Miss Blair gave his hand a gentle pressure which conveyed her disbelief.

"We bachelors are rather a forlorn class, when the years begin to count up; and as for the women who do not marry——" He left her to complete the observation.

"They are not all forlorn," defended Winifred. "But I will admit that the unsuspected longings of some of them are pathetic. Here is a case in point. I had a caller this very afternoon—a woman of middle age who used to work for us. She was in distress because she had received an offer of marriage. From a worldly standpoint she is foolish not to accept the man, for he is worthy of her, and could provide a home. When I ventured to say as much she cried, and showed me this clipping from some old paper. Shall I read it?"

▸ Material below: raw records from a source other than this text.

(** C5 (as the code has it). For the empty input the extender takes the first
    suffix alone as its first candidate and stops as soon as [min_len] is
    reached: when the first suffix (32 characters) fits and reaches
    [min_len], that is [min_len <= 32 <= max_len], the result is exactly the
    first suffix (or the empty string when [min_len <= 0]) and holds neither
    the second suffix nor the padding sentence. *)
Theorem C5_empty_input_first_suffix_only (min_len max_len : Z) :
  min_len <= 32 -> 32 <= max_len ->
  _extend_description [] min_len max_len
  = (if min_len <=? 0 then [] else lit "Serving Detroit & Metro Detroit.")
  /\ contains (_extend_description [] min_len max_len)
       (lit "Call (313) 389-6324.") = false
  /\ contains (_extend_description [] min_len max_len) extra = false.
Proof.
  intros Hmin Hmax.
  assert (E : _extend_description [] min_len max_len
              = if min_len <=? 0 then []
                else lit "Serving Detroit & Metro Detroit.").
  { unfold _extend_description. cbv zeta.
    change (_normalize_space []) with (@nil char). change (len []) with 0.
    destruct (Z.geb_spec 0 min_len); destruct (Z.leb_spec min_len 0);
      try lia.
    - apply trim_fixed; [reflexivity | change (len []) with 0; lia].
    - unfold suffixes. cbn [extend_loop].
      replace (_normalize_space (lit "Serving Detroit & Metro Detroit."))
        with (lit "Serving Detroit & Metro Detroit.")
        by (vm_compute; reflexivity).
      change (len (lit "Serving Detroit & Metro Detroit.")) with 32.
      destruct (Z.gtb_spec 32 max_len); [lia|].
      destruct (Z.geb_spec 32 min_len); [reflexivity | lia]. }
  rewrite E. destruct (min_len <=? 0); repeat split; reflexivity.
Qed.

The doctor assented, and Winifred rose and took a slip from the mantel.

"'There is an interesting old Chinese legend,'" she read, "'which relates how an angel sits with a long pole which he dips into the Sea of Love and lifts a drop of shining water. With an expert motion he turns one-half of this drop to the right, where it is immediately transformed into a soul; the other half to the left—a male and a female; and these two souls go seeking each other forever. The angel is so constantly occupied that he keeps no track of the souls that he separates, and they must depend upon their own intuition to recognize each other.'"

The old man reached for the paper as Winifred ceased. She was silent as he glanced it over.

"That old legend did not seem trite to her; it does not to me," said the girl, as the doctor looked up. "I asked her to leave it for me to copy."

"And the woman?" reminded the doctor.